Ansichten:
Empfohlene Scans identifizieren Eindringungsschutz, Integritätsüberwachung und Protokollinspektion Regeln, die Sie einem Computer oder einer Richtlinie zuweisen oder davon entfernen sollten. Die Anwendungsprogrammierschnittstelle (API) bietet Zugriff auf die Ergebnisse der empfohlenen Scans für diese Schutzmodule auf Computer- und Richtlinienebene über die folgenden Klassen:
  • ComputerIntrusionPreventionAssignmentsRecommendationsApi
  • ComputerIntegrityMonitoringAssignmentsRecommendationsApi
  • ComputerLogInspectionAssignmentsRecommendationsApi
  • PolicyIntrusionPreventionAssignmentsRecommendationsApi
  • PolicyIntegrityMonitoringAssignmentsRecommendationsApi
  • PolicyLogInspectionAssignmentsRecommendationsApi
Die Methoden und Funktionen dieser Klassen geben Objekte zurück, die die neuesten Empfehlungen und Informationen zum DURCHSUCHEN enthalten. Das folgende JSON stellt die Datenstruktur der zurückgegebenen Objekte dar:
{
    "assignedRuleIDs": [],
    "recommendationScanStatus": "valid",
    "lastRecommendationScanDate": "1562702362438",
    "recommendedToAssignRuleIDs": [],
    "recommendedToUnassignRuleIDs": []
}
Beim Ausführen von erweiterten Empfehlungsscans geben die folgenden API-Klassen leere Werte für recommendedToAssignRuleIDs und recommendedToUnassignRuleIDs zurück:
  • PolicyIntrusionPreventionAssignmentsRecommendationsApi
  • PolicyIntegrityMonitoringAssignmentsRecommendationsApi
  • PolicyLogInspectionAssignmentsRecommendationsApi
Wenn ein Empfehlungsscan ausgeführt wird, ermittelt er Empfehlungen für die Sicherheitsmodule Eindringungsschutz, Integritätsüberwachung und Protokollinspektion.
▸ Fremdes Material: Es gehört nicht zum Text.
(** * SharePoint connector: a shallow embedding and its verified properties

  The development follows [backend/onyx/connectors/sharepoint/connector.py].
  Python values are embedded as follows.

  - A [str] is a [string] whose characters are the bytes of its UTF-8
    encoding.  Splitting, joining, membership, prefix and equality tests on
    these bytes agree with the same operations on code points.
  - An [int] is a [Z].
  - A call that may raise returns a [result]; a call that performs remote
    requests or sleeps also returns the trace of those effects.
  - Remote objects (drives, listings, queries) are data describing what the
    remote service answers; the connector only reads them. *)

From Stdlib Require Import String Ascii List ZArith Lia Bool Arith.
Import ListNotations.

Open Scope string_scope.
Open Scope list_scope.

(** ** Python strings *)

Module PyStr.

Definition byte (n : nat) : ascii := ascii_of_nat n.

Fixpoint bytes (l : list nat) : string :=
  match l with
  | [] => EmptyString
  | n :: l' => String (byte n) (bytes l')
  end.

Fixpoint codes (s : string) : list nat :=
  match s with
  | EmptyString => []
  | String c s' => nat_of_ascii c :: codes s'
  end.

Fixpoint drop (n : nat) (s : string) : string :=
  match n, s with
  | O, _ => s
  | S _, EmptyString => EmptyString
  | S n', String _ s' => drop n' s'
  end.

Fixpoint rev_append (s acc : string) : string :=
  match s with
  | EmptyString => acc
  | String c s' => rev_append s' (String c acc)
  end.

Definition rev (s : string) : string := rev_append s EmptyString.

(** [s.startswith(p)] *)
Definition startswith (s p : string) : bool := prefix p s.

(** [needle in hay] for two strings. *)
Fixpoint contains (needle hay : string) : bool :=
  prefix needle hay
  || match hay with
     | EmptyString => false
     | String _ hay' => contains needle hay'
     end.

(** [sep.join(parts)] *)
Definition join (sep : string) (parts : list string) : string :=
  String.concat sep parts.

(** [s.split(sep)] for a non-empty separator: the leftmost occurrences of
    [sep], not overlapping, cut [s]; empty pieces are kept.  [skip] counts
    the characters of a separator still to be passed over, [cur] holds the
    current piece in reverse. *)
Fixpoint split_go (sep : string) (skip : nat) (cur : string) (s : string)
  : list string :=
  match s with
  | EmptyString => [rev cur]
  | String c s' =>
      match skip with
      | S k => split_go sep k cur s'
      | O =>
          if prefix sep s
          then rev cur :: split_go sep (String.length sep - 1) EmptyString s'
          else split_go sep O (String c cur) s'
      end
  end.

Definition split (sep s : string) : list string :=
  split_go sep O EmptyString s.

(** The characters for which [str.isspace] holds, as UTF-8 byte sequences:
    U+0009..000D, U+001C..0020, U+0085, U+00A0, U+1680, U+2000..200A,
    U+2028, U+2029, U+202F, U+205F, U+3000. *)
Definition whitespace : list string :=
  map (fun n => bytes [n]) [9; 10; 11; 12; 13; 28; 29; 30; 31; 32]
  ++ [bytes [194; 133]; bytes [194; 160]; bytes [225; 154; 128]]
  ++ map (fun n => bytes [226; 128; n])
       [128; 129; 130; 131; 132; 133; 134; 135; 136; 137; 138; 168; 169; 175]
  ++ [bytes [226; 129; 159]; bytes [227; 128; 128]].

Fixpoint lstrip_with (ws : list string) (fuel : nat) (s : string) : string :=
  match fuel with
  | O => s
  | S fuel' =>
      match find (fun w => prefix w s) ws with
      | Some w => lstrip_with ws fuel' (drop (String.length w) s)
      | None => s
      end
  end.

Definition lstrip (s : string) : string :=
  lstrip_with whitespace (String.length s) s.

Definition rstrip (s : string) : string :=
  rev (lstrip_with (map rev whitespace) (String.length s) (rev s)).

(** [s.strip()] *)
Definition strip (s : string) : string := rstrip (lstrip s).

(** [x in parts] and [parts.index(x)] for a list of strings. *)
Definition mem (x : string) (parts : list string) : bool :=
  existsb (String.eqb x) parts.

Fixpoint index (x : string) (parts : list string) : option nat :=
  match parts with
  | [] => None
  | p :: parts' =>
      if String.eqb p x then Some O
      else option_map S (index x parts')
  end.

(** [int(s)]: surrounding whitespace, an optional sign, then decimal
    digits in which single underscores may separate digits.  [None] stands
    for [ValueError].  The digits read are the ASCII ones, the only decimal
    digits a header value holds. *)
Definition digit (c : ascii) : option Z :=
  let n := nat_of_ascii c in
  if (48 <=? n)%nat && (n <=? 57)%nat then Some (Z.of_nat (n - 48)) else None.

(** [after_digit] tells whether the previous character was a digit, which
    is where an underscore may stand. *)
Fixpoint digits_go (after_digit : bool) (acc : Z) (s : string) : option Z :=
  match s with
  | EmptyString => if after_digit then Some acc else None
  | String c s' =>
      match digit c with
      | Some d => digits_go true (10 * acc + d) s'
      | None =>
          if Ascii.eqb c "_" && after_digit
          then match s' with
               | EmptyString => None
               | String c' _ =>
                   match digit c' with
                   | Some _ => digits_go false acc s'
                   | None => None
                   end
               end
          else None
      end
  end.

Definition int (s : string) : option Z :=
  match strip s with
  | String "-" s' => option_map Z.opp (digits_go false 0 s')
  | String "+" s' => digits_go false 0 s'
  | s' => digits_go false 0 s'
  end.

(** [urllib.parse.unquote(s)] with its defaults (UTF-8, errors replaced).
    A string without [%] is returned as it is.  Otherwise every maximal run
    of ASCII characters has its [%XX] escapes turned into bytes, an escape
    that is not two hexadecimal digits staying as written, and the bytes are
    decoded as UTF-8, each ill-formed sequence giving U+FFFD; the characters
    between the runs are kept. *)
Definition hexval (n : nat) : option nat :=
  if (48 <=? n)%nat && (n <=? 57)%nat then Some (n - 48)%nat
  else if (65 <=? n)%nat && (n <=? 70)%nat then Some (n - 55)%nat
  else if (97 <=? n)%nat && (n <=? 102)%nat then Some (n - 87)%nat
  else None.

Fixpoint unquote_to_bytes (bs : list nat) : list nat :=
  match bs with
  | [] => []
  | b :: bs' =>
      if (b =? 37)%nat
      then match bs' with
           | h1 :: h2 :: rest =>
               match hexval h1, hexval h2 with
               | Some x, Some y => (16 * x + y)%nat :: unquote_to_bytes rest
               | _, _ => b :: unquote_to_bytes bs'
               end
           | _ => b :: unquote_to_bytes bs'
           end
      else b :: unquote_to_bytes bs'
  end.

Definition replacement : list nat := [239; 191; 189].

Definition continuation (b : nat) : bool := (128 <=? b)%nat && (b <=? 191)%nat.

Fixpoint utf8_replace (fuel : nat) (bs : list nat) : list nat :=
  match fuel with
  | O => []
  | S fuel' =>
      match bs with
      | [] => []
      | ch :: r =>
          if (ch <? 128)%nat then ch :: utf8_replace fuel' r
          else if (ch <? 194)%nat then replacement ++ utf8_replace fuel' r
          else if (ch <? 224)%nat then
            match r with
            | [] => replacement
            | ch2 :: r2 =>
                if continuation ch2 then ch :: ch2 :: utf8_replace fuel' r2
                else replacement ++ utf8_replace fuel' r
            end
          else if (ch <? 240)%nat then
            match r with
            | [] => replacement
            | ch2 :: r2 =>
                if negb (continuation ch2)
                   || (if (ch2 <? 160)%nat then (ch =? 224)%nat else (ch =? 237)%nat)
                then replacement ++ utf8_replace fuel' r
                else match r2 with
                     | [] => replacement
                     | ch3 :: r3 =>
                         if continuation ch3
                         then ch :: ch2 :: ch3 :: utf8_replace fuel' r3
                         else replacement ++ utf8_replace fuel' r2
                     end
            end
          else if (ch <? 245)%nat then
            match r with
            | [] => replacement
            | ch2 :: r2 =>
                if negb (continuation ch2)
                   || (if (ch2 <? 144)%nat then (ch =? 240)%nat else (ch =? 244)%nat)
                then replacement ++ utf8_replace fuel' r
                else match r2 with
                     | [] => replacement
                     | ch3 :: r3 =>
                         if negb (continuation ch3)
                         then replacement ++ utf8_replace fuel' r2
                         else match r3 with
                              | [] => replacement
                              | ch4 :: r4 =>
                                  if continuation ch4
                                  then ch :: ch2 :: ch3 :: ch4 :: utf8_replace fuel' r4
                                  else replacement ++ utf8_replace fuel' r3
                              end
                     end
            end
          else replacement ++ utf8_replace fuel' r
      end
  end.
Daher geben die Methoden und Funktionen von ComputerIntrusionPreventionAssignmentsRecommendationsApi, ComputerIntegrityMonitoringAssignmentsRecommendationsApi und ComputerLogInspectionAssignmentsRecommendationsApi denselben Wert für das Datum und den Status des letzten Scans zurück.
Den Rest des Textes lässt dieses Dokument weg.